Each model produced a good starting point
Nobody would actually design a model completely hands off like this
What I found most interesting about this test was that it proved a hypothesis I've had for a while: models aren't typically going to one-shot a CAD design, but with more interactive guidance, they can probably do a lot more than you'd expect. I could have used my callipers to collect all of the measurements myself, and I could have even made a basic sketch of the dimensions in Onshape or something, but I gave a very barebones prompt to both Opus 4.8 and GPT-5.5. Even still, across all three rounds, both managed to be decently impressive. What I did here was not what a normal person would do, and it was artificially limiting, but that's why it was arguably more impressive.
For example, GPT-5.5 consistently did the more impressive research, gathering real coordinates, even downloading an official CAD file, and writing notes as it went. I had thought that the harness may play a part when it comes to research, as I'm using GPT-5.5 in Pi with my own SearXNG instance, yet it still did better on research than Claude did.
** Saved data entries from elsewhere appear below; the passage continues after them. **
Lemma serve_success_fetches (env : Env) (h : Headers) (body : OrderRequest)
    (db : Db) (id tok : string) (t : PrimFloat.float) :
  response env h body db = success id tok t ->
  exists priced,
    pricing env body db = inr priced /\ t = total priced
    /\ snd (serve env h body db)
       = [ {| fetch_function := "meta-server-events";
              fetch_body := trackingData body id priced |};
           {| fetch_function := "tiktok-server-events";
              fetch_body := tiktokTrackingData body id priced |} ].
Proof.
  unfold response, serve.
  destruct (validation body db) eqn:V;
    [apply validation_some in V as (m & ->); discriminate|].
  destruct (turnstile env); try discriminate.
  destruct (rate_limiting _ _ _ _) as [r|[ipl phl]] eqn:R;
    [apply rate_limiting_inl in R as (m & ->); discriminate|].
  destruct (duplicate_detection _ _ _) eqn:D;
    [apply duplicate_detection_some in D as ->; discriminate|].
  destruct (pricing _ _ _) as [r|priced] eqn:P;
    [apply pricing_inl in P as (m & st & ->); discriminate|].
  unfold create.
  destruct (insert_order _ _ db) as [db1|]; [|discriminate].
  destruct (itemsError env); [discriminate|].
  cbv zeta. cbn [fst snd]. intros [= <- <- <-]. exists priced. auto.
Qed.

(** X7. An accepted order fires exactly two tracking calls, the first to
    meta-server-events and the second to tiktok-server-events.  Both carry
    a Purchase event with the event id and the phone of the request, the
    answered total as value, the currency DZD, the id of the new order and
    the product ids of the cart in cart order; the second also lists one
    content per cart line, with the product id and quantity of the line
    and the catalog name and price. *)
Theorem accepted_order_fires_two_purchase_events
    (env : Env) (h : Headers) (body : OrderRequest) (db : Db)
    (id tok : string) (t : PrimFloat.float) :
  response env h body db = success id tok t ->
  exists meta tiktok contents,
    snd (serve env h body db)
    = [ {| fetch_function := "meta-server-events"; fetch_body := meta |};
        {| fetch_function := "tiktok-server-events"; fetch_body := tiktok |} ]
    /\ (forall e, e = meta \/ e = tiktok ->
          te_event_name e = "Purchase"
          /\ te_event_id e = event_id body
          /\ te_phone e = Some (phone body)
          /\ te_value e = Some t
          /\ te_currency e = Some "DZD"
          /\ te_order_id e = Some id
          /\ te_content_ids e = Some (map product_id (cart_items body))
          /\ te_user_data e = None)
    /\ te_contents meta = None
    /\ te_contents tiktok = Some contents
    /\ Forall2
         (fun line c =>
            content_id c = product_id line
            /\ content_quantity c = quantity line
            /\ exists p,
                List.find (fun p => p_id p =? product_id line) (products db) = Some p
                /\ content_name c = p_name p /\ content_price c = p_price p)
         (cart_items body) contents.
Proof.
  intros H.
  destruct (serve_success_fetches _ _ _ _ _ _ _ H) as (priced & P & -> & F).
  exists (trackingData body id priced), (tiktokTrackingData body id priced).
  eexists. split; [exact F|].
  split; [intros e [-> | ->]; cbn; repeat split; reflexivity|].
  split; [reflexivity|]. split; [reflexivity|].
  destruct (pricing_inr_items _ _ _ _ P) as (Hact & final & Ho).
  apply orderItems_of_lines in Ho.
  assert (Hin : forall line, In line (cart_items body) ->
                             In (product_id line) (productIds body)).
  { intros line Hl. unfold productIds. now apply in_map. }
  revert Hin. induction Ho as [|line it lines items (p & Fp & ->) _ IH];
    intros Hin; [constructor|].
  cbn [map]. constructor; [|apply IH; intros l Hl; apply Hin; now right].
  assert (Fdb := Fp). rewrite find_select_products in Fdb by (apply Hin; now left).
  apply find_some in Fp as [_ Fid]. apply String.eqb_eq in Fid.
  cbn. repeat split; try assumption. eauto.
Qed.

Lemma accepted_order_fires_two_purchase_events_witness :
  exists meta tiktok contents,
    snd (serve (Sample.world 1000 "o1") Sample.caller
           (Sample.order Sample.number [Sample.line "A" 2]) Sample.shop)
    = [ {| fetch_function := "meta-server-events"; fetch_body := meta |};
        {| fetch_function := "tiktok-server-events"; fetch_body := tiktok |} ]
    /\ (forall e, e = meta \/ e = tiktok ->
          te_event_name e = "Purchase"
          /\ te_event_id e = "evt_1"
          /\ te_phone e = Some Sample.number
          /\ te_value e = Some (Js.number 540000)
          /\ te_currency e = Some "DZD"
          /\ te_order_id e = Some "o1"
          /\ te_content_ids e = Some ["A"]
          /\ te_user_data e = None)
    /\ te_contents meta = None
    /\ te_contents tiktok = Some contents
    /\ Forall2
         (fun line c =>
            content_id c = product_id line
            /\ content_quantity c = quantity line
            /\ exists p,
                List.find (fun p => p_id p =? product_id line) (products Sample.shop)
                = Some p
                /\ content_name c = p_name p /\ content_price c = p_price p)
         [Sample.line "A" 2] contents.
Proof.
  apply (accepted_order_fires_two_purchase_events (Sample.world 1000 "o1")
           Sample.caller (Sample.order Sample.number [Sample.line "A" 2])
           Sample.shop "o1" "pub-o1" (Js.number 540000)).
  reflexivity.
Defined.

Lemma split_comma_head_spec (s : string) :
  String.prefix (Js.split_comma_head s) s = true
  /\ ~ In ","%char (list_ascii_of_string (Js.split_comma_head s)).
Proof.
  induction s as [|c s [IHp IHc]]; [split; [reflexivity|easy]|].
  cbn. destruct (c =? ",")%char eqn:E.
  - split; [reflexivity|easy].
  - cbn. destruct (ascii_dec c c) as [_|N]; [|contradiction].
    split; [exact IHp|]. intros [Hc|Hc]; [|contradiction].
    apply Ascii.eqb_neq in E. congruence.
Qed.

Lemma or_else_truthy (x y : option string) (s : string) :
  Js.or_else x y = Some s -> y = None \/ (exists t, y = Some t /\ t <> "") -> s <> "".
Proof.
  unfold Js.or_else, Js.truthy. intros H Hy.
  destruct x as [a|].
  - destruct (a =? "") eqn:E; cbn in H.
    + destruct Hy as [-> | (t & -> & Ht)]; [discriminate|congruence].
    + apply String.eqb_neq in E. congruence.
  - destruct Hy as [-> | (t & -> & Ht)]; [discriminate|congruence].
Qed.

(** X8. The caller's address the handler works with is never the empty
    string.  A non-empty cf-connecting-ip header is taken as it is;
    without one, the part of x-forwarded-for before its first comma is
    taken when it is not empty, and it contains no comma; failing both, the
    address is "unknown". *)
Theorem client_ip_is_never_empty :
  (forall h, clientIP h <> "")
  /\ (forall h ip, cf_connecting_ip h = Some ip -> ip <> "" -> clientIP h = ip)
  /\ (forall h s,
        cf_connecting_ip h = None \/ cf_connecting_ip h = Some "" ->
        x_forwarded_for h = Some s -> Js.split_comma_head s <> "" ->
        clientIP h = Js.split_comma_head s
        /\ String.prefix (clientIP h) s = true
        /\ ~ In ","%char (list_ascii_of_string (clientIP h)))
  /\ (forall h,
        cf_connecting_ip h = None \/ cf_connecting_ip h = Some "" ->
        x_forwarded_for h = None
        \/ (exists s, x_forwarded_for h = Some s /\ Js.split_comma_head s = "") ->
        clientIP h = "unknown").
Proof.
  repeat split.
  - intros h. unfold clientIP.
    destruct (Js.or_else (cf_connecting_ip h) _) as [ip|] eqn:E; [|discriminate].
    apply (or_else_truthy _ _ _ E). right.
    destruct (Js.or_else (option_map Js.split_comma_head (x_forwarded_for h))
                (Some "unknown")) as [t|] eqn:E2.
    + exists t. split; [reflexivity|]. apply (or_else_truthy _ _ _ E2).
      right. exists "unknown". split; [reflexivity|discriminate].
    + unfold Js.or_else in E2.
      destruct (option_map _ _) as [a|]; [destruct (Js.truthy a)|]; discriminate.
  - intros h ip Hcf Hne. unfold clientIP, Js.or_else, Js.truthy. rewrite Hcf.
    apply String.eqb_neq in Hne. now rewrite Hne.
  - unfold clientIP, Js.or_else, Js.truthy. rewrite H0. cbn.
    apply String.eqb_neq in H1. rewrite H1. cbn.
    now destruct H as [-> | ->].
  - assert (E : clientIP h = Js.split_comma_head s).
    { unfold clientIP, Js.or_else, Js.truthy. rewrite H0. cbn.
      apply String.eqb_neq in H1. rewrite H1. cbn.
      now destruct H as [-> | ->]. }
    rewrite E. apply split_comma_head_spec.
  - assert (E : clientIP h = Js.split_comma_head s).
    { unfold clientIP, Js.or_else, Js.truthy. rewrite H0. cbn.
      apply String.eqb_neq in H1. rewrite H1. cbn.
      now destruct H as [-> | ->]. }
    rewrite E. apply split_comma_head_spec.
  - intros h Hcf Hx. unfold clientIP, Js.or_else, Js.truthy.
    destruct Hx as [-> | (s & -> & Hs)]; cbn; rewrite ?Hs; cbn;
      now destruct Hcf as [-> | ->].
Qed.

(* ------------------------------------------------------------------ *)
(** * One open window for a key *)

Lemma filter_length_at_most {A : Type} (f : A -> bool) (l : list A) :
  (List.length (filter f l) <= List.length l)%nat.
Proof.
  induction l as [|a l IH]; [cbn; lia|]. cbn. destruct (f a); cbn; lia.
Qed.

Lemma one_active_later (t t' : Z) (table : list RateLimitRow) :
  Bookkeeping.one_active t table -> t <= t' -> Bookkeeping.one_active t' table.
Proof.
  intros H Ht id ty. specialize (H id ty).
  unfold Counters.active_rows in *.
  rewrite (filter_narrow
             (fun r => rate_limit_key id ty r
                       && (windowStart t <=? rl_window_start r)%Z)).
  - etransitivity; [apply filter_length_at_most|exact H].
  - intros r. rewrite !andb_true_iff, !Z.leb_le. unfold windowStart.
    intros [K L]. split; [exact K|lia].
Qed.

Lemma record_rows_one_active (id ty id' ty' : string) (l : option Z) (t s : Z)
    (table : list RateLimitRow) :
  (List.length (Counters.active_rows id ty s table) <= 1)%nat ->
  l = option_map rl_count (Js.single (Counters.active_rows id' ty' s table)) ->
  s <= t ->
  (List.length (Counters.active_rows id ty s (Counters.record_rows id' ty' l t table))
   <= 1)%nat.
Proof.
  intros H Hl Hs. destruct ((ty' =? ty) && (id' =? id)) eqn:K.
  - apply andb_true_iff in K as [K1 K2]. apply String.eqb_eq in K1, K2. subst id' ty'.
    destruct (Counters.active_rows id ty s table) as [|r [|r' rest]] eqn:E.
    + cbn in Hl. subst l. rewrite record_rows_insert, E by exact Hs. cbn. lia.
    + cbn in Hl. subst l. rewrite record_rows_update, E. cbn. lia.
    + cbn in H. lia.
  - now rewrite record_rows_other.
Qed.

Lemma serve_one_active (env : Env) (h : Headers) (body : OrderRequest) (db : Db) :
  Bookkeeping.one_active (now env) (rate_limits db) ->
  Bookkeeping.one_active (now env) (rate_limits (store_after env h body db)).
Proof.
  intros H. destruct (response env h body db) as [oid tok t|msg st] eqn:R.
  - destruct (serve_success_tables _ _ _ _ _ _ _ R)
      as (ipl & phl & priced & RL & _ & _ & _ & _ & _ & ->).
    apply rate_limiting_inr in RL as (Hipl & Hphl & _ & _).
    assert (Hle : windowStart (now env) <= now env) by (unfold windowStart; lia).
    intros id ty. unfold Counters.recorded.
    apply record_rows_one_active; [|now rewrite record_rows_other|exact Hle].
    apply record_rows_one_active; [apply H|exact Hipl|exact Hle].
  - now rewrite (serve_error_rate_limits _ _ _ _ _ _ R).
Qed.

(** X9. Requests handled one after the other with a clock that never goes
    back keep at most one active counter per key: when no identifier and
    type has two counters whose window is open at the start, none has two
    whose window is open at the instant of the last request. *)
Theorem sequential_requests_keep_one_active_counter
    (reqs : list (Env * Headers * OrderRequest)) (db : Db) (t0 : Z) :
  Bookkeeping.one_active t0 (rate_limits db) ->
  Bookkeeping.clock_from t0 reqs ->
  Bookkeeping.one_active (Bookkeeping.last_clock t0 reqs)
    (rate_limits (fst (run reqs db))).
Proof.
  revert db t0. induction reqs as [|[[env h] body] rest IH]; intros db t0 H Hc.
  - exact H.
  - destruct Hc as [Ht Hc]. rewrite run_cons. cbn [fst Bookkeeping.last_clock].
    apply IH; [|exact Hc]. apply serve_one_active.
    now apply (one_active_later t0).
Qed.

Lemma sequential_requests_keep_one_active_counter_witness :
  Bookkeeping.one_active
    (Bookkeeping.last_clock 0 Sample.into_a_second_window)
    (rate_limits (fst (run Sample.into_a_second_window Sample.shop))).
Proof.
  apply sequential_requests_keep_one_active_counter.
  - intros id ty. cbn. lia.
  - cbn. unfold Sample.minute. lia.
Defined.

Lemma single_some_inv {A : Type} (l : list A) (r : A) :
  Js.single l = Some r -> l = [r].
Proof. destruct l as [|a [|b l]]; try discriminate. now intros [= ->]. Qed.

(* ------------------------------------------------------------------ *)
(** * More about the meta-server-events handler *)

Section DispatcherFootprint.

Import MetaServerEvents.
Variable hashSHA256 : string -> string.

Lemma send_shape (env : MetaServerEvents.Env) (pixel token : string)
    (body : TrackingEvent) (db : Db) :
  send hashSHA256 env pixel token body db
  = (db,
     match meta env with
     | Received n => Sent n
     | Declined => MetaError
     | NoAnswer => TrackingFailed
     end,
     [{| call_pixel := pixel; call_access_token := token;
         call_payload := eventPayload hashSHA256 env body |}]).
Proof. unfold send. now destruct (meta env). Qed.

End DispatcherFootprint.
(** C5: for both decoders [step] returns the four-tuple
    (outputs, next_state, next_inputs, finished), whose last three components
    are the helper's (finished, next_inputs, next_state) for this step's
    logits and sample ids, in the order the decode loop expects. *)
Theorem step_returns_four_tuple self time inputs state name env :
  (∃ outputs next_state next_inputs finished,
     (BasicRNNDecoder.step self time inputs state name env).1
     = (outputs, next_state, next_inputs, finished)
     ∧ helper_next_inputs (_helper self) time
         (BasicRNNDecoderOutput.rnn_output outputs)
         (cell_call (_cell self) inputs state env).1.2
         (BasicRNNDecoderOutput.sample_id outputs)
       = (finished, next_inputs, next_state))
  ∧ (∃ outputs next_state next_inputs finished,
       (AttentionRNNDecoder.step self time inputs state name env).1
       = (outputs, next_state, next_inputs, finished)
       ∧ helper_next_inputs (_helper self) time
           (AttentionRNNDecoderOutput.rnn_output outputs)
           (cell_call (_cell self) inputs state
              (cell_call (_cell self) inputs state env).2).1.2
           (AttentionRNNDecoderOutput.sample_id outputs)
         = (finished, next_inputs, next_state)).
Proof.
  split.
  - unfold BasicRNNDecoder.step.
    destruct (cell_call (_cell self) inputs state env) as [[co cs] e1].
    simpl.
    destruct (helper_next_inputs _ _ _ _ _) as [[f ni] ns] eqn:Hn.
    by exists (BasicRNNDecoderOutput.mk
                 (fully_connected co (_vocab_size self))
                 (helper_sample (_helper self) time
                    (fully_connected co (_vocab_size self)) cs)), ns, ni, f.
  - unfold AttentionRNNDecoder.step.
    destruct (cell_call (_cell self) inputs state env) as [[co cs] e1].
    simpl.
    destruct (cell_call (_cell self) inputs state e1) as [[wo ws] e2].
    simpl.
    destruct (helper_next_inputs _ _ _ _ _) as [[f ni] ns] eqn:Hn.
    by exists (AttentionRNNDecoderOutput.mk
                 (fully_connected co (_vocab_size self))
                 (helper_sample (_helper self) time
                    (fully_connected co (_vocab_size self))
                    (get_cell_state ws))
                 wo (get_alignments ws) (get_attention ws)), ns, ni, f.
Qed.

(** C6: in [step] of both decoders the logits are the projection of the
    cell output, the [sample_id] field is the helper's [sample] on these
    logits, and the finished flag is the first component of the helper's
    [next_inputs] on these logits and sample ids. *)
Theorem step_sampling_and_termination_by_helper
    self time inputs state name env :
  (let r := (BasicRNNDecoder.step self time inputs state name env).1 in
   let outputs := r.1.1.1 in
   let finished := r.2 in
   let cell := (cell_call (_cell self) inputs state env).1 in
   let logits := fully_connected cell.1 (_vocab_size self) in
   BasicRNNDecoderOutput.rnn_output outputs = logits
   ∧ BasicRNNDecoderOutput.sample_id outputs
     = helper_sample (_helper self) time logits cell.2
   ∧ finished
     = (helper_next_inputs (_helper self) time logits cell.2
          (BasicRNNDecoderOutput.sample_id outputs)).1.1)
  ∧ (let r := (AttentionRNNDecoder.step self time inputs state name env).1 in
     let outputs := r.1.1.1 in
     let finished := r.2 in
     let first := cell_call (_cell self) inputs state env in
     let second := (cell_call (_cell self) inputs state first.2).1 in
     let wrapper_state := second.2 in
     let logits := fully_connected first.1.1 (_vocab_size self) in
     AttentionRNNDecoderOutput.rnn_output outputs = logits
     ∧ AttentionRNNDecoderOutput.sample_id outputs
       = helper_sample (_helper self) time logits
           (get_cell_state wrapper_state)
     ∧ finished
       = (helper_next_inputs (_helper self) time logits wrapper_state
            (AttentionRNNDecoderOutput.sample_id outputs)).1.1).
Proof.
  split.
  - unfold BasicRNNDecoder.step.
    destruct (cell_call (_cell self) inputs state env) as [[co cs] e1].
    simpl.
    destruct (helper_next_inputs _ _ _ _ _) as [[f ni] ns] eqn:Hn.
    simpl. rewrite Hn. auto.
  - unfold AttentionRNNDecoder.step.
    destruct (cell_call (_cell self) inputs state env) as [[co cs] e1].
    simpl.
    destruct (cell_call (_cell self) inputs state e1) as [[wo ws] e2].
    simpl.
    destruct (helper_next_inputs _ _ _ _ _) as [[f ni] ns] eqn:Hn.
    simpl. rewrite Hn. auto.
Qed.

(** The cell invocations of the two implementations: [step] runs the cell
    twice on (inputs, state), [step_single_call] once. *)
Lemma step_cell_invocations self time inputs state name env :
  (AttentionRNNDecoder.step self time inputs state name env).2
  = (cell_call (_cell self) inputs state
       (cell_call (_cell self) inputs state env).2).2
  ∧ (AttentionRNNDecoder.step_single_call self time inputs state name env).2
    = (cell_call (_cell self) inputs state env).2.
Proof.
  unfold AttentionRNNDecoder.step, AttentionRNNDecoder.step_single_call.
  destruct (cell_call (_cell self) inputs state env) as [[co cs] e1].
  simpl.
  destruct (cell_call (_cell self) inputs state e1) as [[wo ws] e2].
  split; by destruct (helper_next_inputs _ _ _ _ _) as [[f ni] ns].
Qed.

(** C7: [step] invokes the cell twice on the same (inputs, state), the
    second time over the environment the first invocation left.  If the
    result of a cell invocation does not depend on the cell's hidden
    environment, the two invocations return the same (output, state) pair,
    and [step] returns the same four-tuple as the implementation that
    invokes the cell once. *)
Theorem step_equals_single_call self time inputs state name env :
  (∀ i s e e',
     (cell_call (_cell self) i s e).1 = (cell_call (_cell self) i s e').1) →
  let first := cell_call (_cell self) inputs state env in
  let second := cell_call (_cell self) inputs state first.2 in
  second.1 = first.1
  ∧ (AttentionRNNDecoder.step self time inputs state name env).2 = second.2
  ∧ (AttentionRNNDecoder.step_single_call self time inputs state name env).2
    = first.2
  ∧ (AttentionRNNDecoder.step self time inputs state name env).1
    = (AttentionRNNDecoder.step_single_call self time inputs state name env).1.
Proof.
  intros Hdet first second. subst first second.
  destruct (step_cell_invocations self time inputs state name env)
    as [Htwice Honce].
  pose proof (Hdet inputs state
                (cell_call (_cell self) inputs state env).2 env) as Hsame.
  split; [exact Hsame|]. split; [exact Htwice|]. split; [exact Honce|].
  unfold AttentionRNNDecoder.step, AttentionRNNDecoder.step_single_call.
  destruct (cell_call (_cell self) inputs state env) as [[co cs] e1].
  simpl in *.
  destruct (cell_call (_cell self) inputs state e1) as [[wo ws] e2].
  simpl in Hsame. injection Hsame as -> ->.
  by destruct (helper_next_inputs _ _ _ _ _) as [[f ni] ns].
Qed.

(** C8: when the helper's [initialize()] returns the pair
    (finished, first_inputs), [initialize] of both decoders returns the
    three-element sequence (finished, first_inputs, initial state): a tuple
    for the basic decoder, a list for the attention decoder. *)
Theorem initialize_returns_triple self name finished first_inputs :
  helper_initialize (_helper self) = [finished; first_inputs] →
  BasicRNNDecoder.initialize self name
  = PyTuple [finished; first_inputs; _initial_state self]
  ∧ AttentionRNNDecoder.initialize self name
    = Ok (PyList [finished; first_inputs; _initial_state self]).
Proof.
  intros Hh.
  unfold BasicRNNDecoder.initialize, AttentionRNNDecoder.initialize.
  rewrite Hh. split; reflexivity.
Qed.

(** C9: [finalize] of both decoders returns (outputs, final_state) and does
    not depend on [sequence_lengths]. *)
Theorem finalize_is_identity {O S L : Type}
    (outputs : O) (final_state : S) (sequence_lengths other_lengths : L) :
  BasicRNNDecoder.finalize outputs final_state sequence_lengths
  = (outputs, final_state)
  ∧ AttentionRNNDecoder.finalize outputs final_state sequence_lengths
    = (outputs, final_state)
  ∧ BasicRNNDecoder.finalize outputs final_state sequence_lengths
    = BasicRNNDecoder.finalize outputs final_state other_lengths
  ∧ AttentionRNNDecoder.finalize outputs final_state sequence_lengths
    = AttentionRNNDecoder.finalize outputs final_state other_lengths.
Proof. repeat split. Qed.

(** C10: the defaults of the basic decoder are the base defaults with "name"
    set to "basic_rnn_decoder"; those of the attention decoder are the base
    defaults with "name" set to "attention_rnn_decoder" and "attention" set
    to the fixed dictionary; every other key reads as in the base defaults. *)
Theorem default_hparams_frame :
  let base := RNNDecoderBase_default_hparams in
  let attention_entry : PyVal Obj :=
    PDict (list_to_map
      [("type", PStr "LuongAttention");
       ("kwargs", PDict (list_to_map
          [("num_units", PInt 512);
           ("probability_fn", PStr "tensorflow.nn.softmax")]));
       ("attention_layer_size", PNone);
       ("alignment_history", PBool false);
       ("output_attention", PBool true)]) in
  BasicRNNDecoder.default_hparams
  = <["name" := PStr "basic_rnn_decoder"]> base
  ∧ (∀ k, BasicRNNDecoder.default_hparams !! k
          = if decide (k = "name") then Some (PStr "basic_rnn_decoder")
            else base !! k)
  ∧ AttentionRNNDecoder.default_hparams
    = <["attention" := attention_entry]>
        (<["name" := PStr "attention_rnn_decoder"]> base)
  ∧ (∀ k, AttentionRNNDecoder.default_hparams !! k
          = if decide (k = "attention") then Some attention_entry
            else if decide (k = "name")
                 then Some (PStr "attention_rnn_decoder")
                 else base !! k).
Proof.
  intros base attention_entry.
  assert (AttentionRNNDecoder.attention_defaults = attention_entry) as Hentry
    by reflexivity.
  unfold BasicRNNDecoder.default_hparams, AttentionRNNDecoder.default_hparams.
  cbv zeta. rewrite Hentry. fold base.
  split; [reflexivity|]. split.
  - intros k. rewrite lookup_insert. repeat case_decide; congruence.
  - split; [reflexivity|].
    intros k. rewrite !lookup_insert. repeat case_decide; congruence.
Qed.

End MethodProperties.

(** ** The properties at concrete inputs *)

Lemma init_installs_attention_wrapper_witness :
  ∃ r,
    AttentionRNNDecoder.__init__ (H := Toy.host)
      (PInt 64) (PObj 1%Z) (PObj 2%Z) (PObj 3%Z) PNone PNone
      None PNone (PInt 100) Toy.hparams = Ok r
    ∧ ∃ self0 attention_mechanism wrapper_params attn_cell,
        RNNDecoderBase_init (Host := Toy.host) None PNone (PInt 100)
          Toy.hparams = Ok self0
        ∧ AttentionWrapper (Host := Toy.host) (_cell self0)
            attention_mechanism wrapper_params = Ok attn_cell
        ∧ _cell r.1 = attn_cell.
Proof.
  eexists (_, _). split; [vm_compute; reflexivity|].
  edestruct (init_installs_attention_wrapper (H := Toy.host)
               (PInt 64) (PObj 1%Z) (PObj 2%Z) (PObj 3%Z) PNone PNone
               None PNone (PInt 100) Toy.hparams)
    as (self0 & h & a & cls & params & wp & mech & attn_cell & Hbase & _ & _
        & _ & _ & _ & _ & _ & _ & _ & Hwrap & _ & Hcell & _);
    [vm_compute; reflexivity|].
  exists self0, mech, wp, attn_cell. auto.
Defined.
Unfortunately, it kept producing parts that didn't physically work. On the opposite side, Claude tended to write cleaner geometry that held together, and seemed to understand the actual geometry better than GPT-5.5 did, but it also didn't research the actual dimensions effectively. Neither managed to do the research and the physical reasoning well in the same pass.
What would get every part over the line was a more proactive human in the loop; for example, the ReSpeaker buttons were fixed because I noticed they were incorrect, and it only took a light prompt to GPT-5.5 where I stated that the buttons should be flush to the side that it figured out they were oriented incorrectly and put in the wrong place. For simple parametric parts, this is genuinely good, and faster than learning a CAD package from scratch. I went from a prompt to printable STLs of a phone stand, a mic-array case, and a remote cradle in just a few minutes, and they're not far off of being parts that I'd happily send to my 3D printer.
Like with anything else and LLMs, the output is only as good as the human making the judgment. You need to know the real dimensions, read every render as if you're trying to break it, and keep in mind that "no errors" and "won't fall over" aren't quite the same thing.